◆ Exercise directions
From the entries below, reproduce exactly the line containing "proves what they promise.", the line containing "to a pool of", and every line in between, with nothing added.

[Records from a data collection]
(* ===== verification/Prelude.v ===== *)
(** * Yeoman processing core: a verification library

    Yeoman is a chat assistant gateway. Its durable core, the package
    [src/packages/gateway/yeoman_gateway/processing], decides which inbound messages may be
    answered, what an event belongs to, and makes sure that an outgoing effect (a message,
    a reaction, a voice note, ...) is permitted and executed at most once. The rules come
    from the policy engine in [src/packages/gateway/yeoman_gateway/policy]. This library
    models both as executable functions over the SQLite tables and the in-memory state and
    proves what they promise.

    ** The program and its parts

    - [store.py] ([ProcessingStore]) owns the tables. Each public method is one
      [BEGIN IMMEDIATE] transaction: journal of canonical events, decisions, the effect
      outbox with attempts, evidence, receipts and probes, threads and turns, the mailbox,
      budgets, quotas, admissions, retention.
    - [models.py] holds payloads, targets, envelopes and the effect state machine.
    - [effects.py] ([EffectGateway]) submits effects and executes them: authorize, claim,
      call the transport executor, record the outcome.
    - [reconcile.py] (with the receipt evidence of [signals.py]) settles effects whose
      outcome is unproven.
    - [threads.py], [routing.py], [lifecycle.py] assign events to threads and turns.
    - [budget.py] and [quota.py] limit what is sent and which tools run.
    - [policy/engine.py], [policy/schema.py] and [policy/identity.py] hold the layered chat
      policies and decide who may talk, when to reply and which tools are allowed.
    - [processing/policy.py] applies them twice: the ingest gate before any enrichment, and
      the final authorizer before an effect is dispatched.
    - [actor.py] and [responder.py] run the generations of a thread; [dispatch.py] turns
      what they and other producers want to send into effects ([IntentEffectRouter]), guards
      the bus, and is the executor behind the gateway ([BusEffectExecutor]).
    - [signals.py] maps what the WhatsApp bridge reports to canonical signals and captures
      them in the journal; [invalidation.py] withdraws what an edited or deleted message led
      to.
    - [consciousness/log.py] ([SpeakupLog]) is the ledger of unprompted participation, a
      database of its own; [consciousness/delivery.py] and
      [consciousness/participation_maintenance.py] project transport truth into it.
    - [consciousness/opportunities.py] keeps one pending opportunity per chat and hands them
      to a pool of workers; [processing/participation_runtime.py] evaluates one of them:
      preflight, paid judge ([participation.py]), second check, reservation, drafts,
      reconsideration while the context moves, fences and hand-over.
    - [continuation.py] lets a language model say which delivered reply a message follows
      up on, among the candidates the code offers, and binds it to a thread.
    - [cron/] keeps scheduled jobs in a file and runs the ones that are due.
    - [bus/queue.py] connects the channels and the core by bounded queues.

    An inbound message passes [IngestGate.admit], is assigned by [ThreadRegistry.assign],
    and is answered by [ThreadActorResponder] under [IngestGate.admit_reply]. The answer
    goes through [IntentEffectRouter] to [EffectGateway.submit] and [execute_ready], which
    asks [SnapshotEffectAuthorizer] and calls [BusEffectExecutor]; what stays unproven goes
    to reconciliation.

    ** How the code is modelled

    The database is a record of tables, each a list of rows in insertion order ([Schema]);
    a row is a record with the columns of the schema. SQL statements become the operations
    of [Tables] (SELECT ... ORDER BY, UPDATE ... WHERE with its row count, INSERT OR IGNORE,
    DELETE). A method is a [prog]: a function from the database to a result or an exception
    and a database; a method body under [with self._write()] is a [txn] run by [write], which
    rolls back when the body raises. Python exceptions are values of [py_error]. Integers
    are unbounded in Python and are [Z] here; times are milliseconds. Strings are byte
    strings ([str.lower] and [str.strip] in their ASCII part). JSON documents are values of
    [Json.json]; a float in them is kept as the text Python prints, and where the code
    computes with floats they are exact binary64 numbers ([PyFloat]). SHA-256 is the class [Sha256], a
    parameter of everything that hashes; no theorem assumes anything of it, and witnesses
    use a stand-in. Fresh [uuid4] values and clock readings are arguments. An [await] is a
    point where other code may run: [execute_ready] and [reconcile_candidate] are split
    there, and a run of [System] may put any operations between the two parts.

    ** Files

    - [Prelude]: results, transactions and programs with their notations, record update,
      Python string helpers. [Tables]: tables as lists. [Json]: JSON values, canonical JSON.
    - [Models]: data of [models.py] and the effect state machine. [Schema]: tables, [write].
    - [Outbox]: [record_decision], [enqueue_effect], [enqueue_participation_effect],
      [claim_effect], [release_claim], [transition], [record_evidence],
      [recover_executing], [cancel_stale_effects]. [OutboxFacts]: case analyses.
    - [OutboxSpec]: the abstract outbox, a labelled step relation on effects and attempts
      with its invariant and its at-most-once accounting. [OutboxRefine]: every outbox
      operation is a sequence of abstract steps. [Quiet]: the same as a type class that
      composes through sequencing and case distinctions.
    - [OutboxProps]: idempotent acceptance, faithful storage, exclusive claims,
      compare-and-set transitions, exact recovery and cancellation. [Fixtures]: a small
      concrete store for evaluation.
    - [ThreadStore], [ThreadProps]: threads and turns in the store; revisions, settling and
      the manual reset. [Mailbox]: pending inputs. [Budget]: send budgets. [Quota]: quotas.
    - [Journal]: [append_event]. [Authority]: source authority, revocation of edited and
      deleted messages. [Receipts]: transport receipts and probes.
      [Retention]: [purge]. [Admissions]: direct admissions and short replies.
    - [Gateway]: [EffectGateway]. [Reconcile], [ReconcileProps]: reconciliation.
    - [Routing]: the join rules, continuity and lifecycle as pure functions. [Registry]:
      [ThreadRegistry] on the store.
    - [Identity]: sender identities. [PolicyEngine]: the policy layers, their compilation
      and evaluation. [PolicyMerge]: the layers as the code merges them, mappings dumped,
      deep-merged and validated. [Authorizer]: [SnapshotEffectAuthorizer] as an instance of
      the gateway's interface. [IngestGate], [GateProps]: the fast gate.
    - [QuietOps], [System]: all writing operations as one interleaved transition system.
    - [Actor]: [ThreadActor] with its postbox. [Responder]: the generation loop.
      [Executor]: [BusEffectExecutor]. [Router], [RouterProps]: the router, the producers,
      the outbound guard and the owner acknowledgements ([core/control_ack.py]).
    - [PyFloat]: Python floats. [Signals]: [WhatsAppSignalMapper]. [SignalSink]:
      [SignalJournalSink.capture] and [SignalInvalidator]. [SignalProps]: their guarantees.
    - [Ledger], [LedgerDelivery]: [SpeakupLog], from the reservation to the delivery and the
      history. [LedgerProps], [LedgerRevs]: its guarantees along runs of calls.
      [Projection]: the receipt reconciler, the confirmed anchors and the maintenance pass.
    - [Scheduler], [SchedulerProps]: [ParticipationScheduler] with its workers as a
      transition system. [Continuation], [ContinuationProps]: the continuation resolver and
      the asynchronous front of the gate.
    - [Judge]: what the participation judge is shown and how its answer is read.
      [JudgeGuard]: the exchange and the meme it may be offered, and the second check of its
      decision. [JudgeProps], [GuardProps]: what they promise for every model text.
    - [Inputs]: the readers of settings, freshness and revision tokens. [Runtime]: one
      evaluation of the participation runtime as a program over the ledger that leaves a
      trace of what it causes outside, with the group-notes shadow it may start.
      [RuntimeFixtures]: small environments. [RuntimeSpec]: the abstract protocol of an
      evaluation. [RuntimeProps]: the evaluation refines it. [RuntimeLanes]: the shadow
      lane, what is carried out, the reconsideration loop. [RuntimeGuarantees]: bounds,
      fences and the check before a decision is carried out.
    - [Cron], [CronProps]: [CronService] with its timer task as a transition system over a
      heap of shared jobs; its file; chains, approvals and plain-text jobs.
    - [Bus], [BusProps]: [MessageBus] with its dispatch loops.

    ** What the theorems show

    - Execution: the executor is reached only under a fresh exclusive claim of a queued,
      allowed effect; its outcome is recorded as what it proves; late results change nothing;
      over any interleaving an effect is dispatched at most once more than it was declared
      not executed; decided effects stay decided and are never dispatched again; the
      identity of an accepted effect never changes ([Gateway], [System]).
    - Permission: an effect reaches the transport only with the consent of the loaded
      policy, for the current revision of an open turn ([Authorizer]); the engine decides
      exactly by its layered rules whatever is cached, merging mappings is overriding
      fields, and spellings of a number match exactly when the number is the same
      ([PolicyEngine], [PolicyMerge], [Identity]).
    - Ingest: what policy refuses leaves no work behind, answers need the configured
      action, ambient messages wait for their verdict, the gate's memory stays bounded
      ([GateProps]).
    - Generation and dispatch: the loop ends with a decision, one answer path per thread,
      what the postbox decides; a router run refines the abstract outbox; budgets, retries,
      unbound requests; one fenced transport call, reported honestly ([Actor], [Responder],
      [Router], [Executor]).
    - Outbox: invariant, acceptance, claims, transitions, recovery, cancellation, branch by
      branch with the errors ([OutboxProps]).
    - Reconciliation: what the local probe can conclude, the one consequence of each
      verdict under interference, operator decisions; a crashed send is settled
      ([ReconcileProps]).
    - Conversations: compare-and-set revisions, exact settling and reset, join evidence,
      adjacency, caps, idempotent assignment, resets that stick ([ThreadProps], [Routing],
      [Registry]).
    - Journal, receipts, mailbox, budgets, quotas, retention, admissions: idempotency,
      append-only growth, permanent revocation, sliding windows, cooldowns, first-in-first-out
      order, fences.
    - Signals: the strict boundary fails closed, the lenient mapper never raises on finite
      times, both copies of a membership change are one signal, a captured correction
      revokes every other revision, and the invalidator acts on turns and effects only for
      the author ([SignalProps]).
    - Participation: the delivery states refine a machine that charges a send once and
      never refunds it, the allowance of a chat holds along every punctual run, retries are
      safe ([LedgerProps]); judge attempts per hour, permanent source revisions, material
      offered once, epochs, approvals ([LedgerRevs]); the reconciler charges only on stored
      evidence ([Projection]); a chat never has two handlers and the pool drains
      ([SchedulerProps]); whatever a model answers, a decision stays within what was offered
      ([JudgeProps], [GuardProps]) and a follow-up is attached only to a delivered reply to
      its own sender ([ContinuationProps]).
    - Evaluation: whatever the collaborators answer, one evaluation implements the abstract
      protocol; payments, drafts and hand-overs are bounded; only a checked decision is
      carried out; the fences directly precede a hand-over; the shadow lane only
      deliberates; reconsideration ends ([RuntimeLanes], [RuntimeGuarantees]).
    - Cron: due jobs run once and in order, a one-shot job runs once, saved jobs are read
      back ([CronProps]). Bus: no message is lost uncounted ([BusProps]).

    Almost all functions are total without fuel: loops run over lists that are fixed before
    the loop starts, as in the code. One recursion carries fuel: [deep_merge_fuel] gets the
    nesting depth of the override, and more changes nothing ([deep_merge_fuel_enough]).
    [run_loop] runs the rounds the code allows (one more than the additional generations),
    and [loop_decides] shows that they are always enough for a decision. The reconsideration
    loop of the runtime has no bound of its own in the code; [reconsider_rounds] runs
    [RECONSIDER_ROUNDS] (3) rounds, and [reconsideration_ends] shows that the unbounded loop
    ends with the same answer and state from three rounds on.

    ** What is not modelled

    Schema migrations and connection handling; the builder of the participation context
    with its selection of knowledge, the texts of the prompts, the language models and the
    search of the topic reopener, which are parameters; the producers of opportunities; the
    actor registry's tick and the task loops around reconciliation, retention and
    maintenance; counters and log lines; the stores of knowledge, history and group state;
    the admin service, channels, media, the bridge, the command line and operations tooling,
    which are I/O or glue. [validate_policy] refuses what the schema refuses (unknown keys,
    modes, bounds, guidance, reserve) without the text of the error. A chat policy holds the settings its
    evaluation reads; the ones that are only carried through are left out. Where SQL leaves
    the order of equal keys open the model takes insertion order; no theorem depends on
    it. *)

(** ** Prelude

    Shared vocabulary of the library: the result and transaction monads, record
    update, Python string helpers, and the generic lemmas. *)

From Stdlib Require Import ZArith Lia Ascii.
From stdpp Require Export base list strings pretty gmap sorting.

◆ Task solution
    proves what they promise.

    ** The program and its parts

    - [store.py] ([ProcessingStore]) owns the tables. Each public method is one
      [BEGIN IMMEDIATE] transaction: journal of canonical events, decisions, the effect
      outbox with attempts, evidence, receipts and probes, threads and turns, the mailbox,
      budgets, quotas, admissions, retention.
    - [models.py] holds payloads, targets, envelopes and the effect state machine.
    - [effects.py] ([EffectGateway]) submits effects and executes them: authorize, claim,
      call the transport executor, record the outcome.
    - [reconcile.py] (with the receipt evidence of [signals.py]) settles effects whose
      outcome is unproven.
    - [threads.py], [routing.py], [lifecycle.py] assign events to threads and turns.
    - [budget.py] and [quota.py] limit what is sent and which tools run.
    - [policy/engine.py], [policy/schema.py] and [policy/identity.py] hold the layered chat
      policies and decide who may talk, when to reply and which tools are allowed.
    - [processing/policy.py] applies them twice: the ingest gate before any enrichment, and
      the final authorizer before an effect is dispatched.
    - [actor.py] and [responder.py] run the generations of a thread; [dispatch.py] turns
      what they and other producers want to send into effects ([IntentEffectRouter]), guards
      the bus, and is the executor behind the gateway ([BusEffectExecutor]).
    - [signals.py] maps what the WhatsApp bridge reports to canonical signals and captures
      them in the journal; [invalidation.py] withdraws what an edited or deleted message led
      to.
    - [consciousness/log.py] ([SpeakupLog]) is the ledger of unprompted participation, a
      database of its own; [consciousness/delivery.py] and
      [consciousness/participation_maintenance.py] project transport truth into it.
    - [consciousness/opportunities.py] keeps one pending opportunity per chat and hands them
      to a pool of workers; [processing/participation_runtime.py] evaluates one of them:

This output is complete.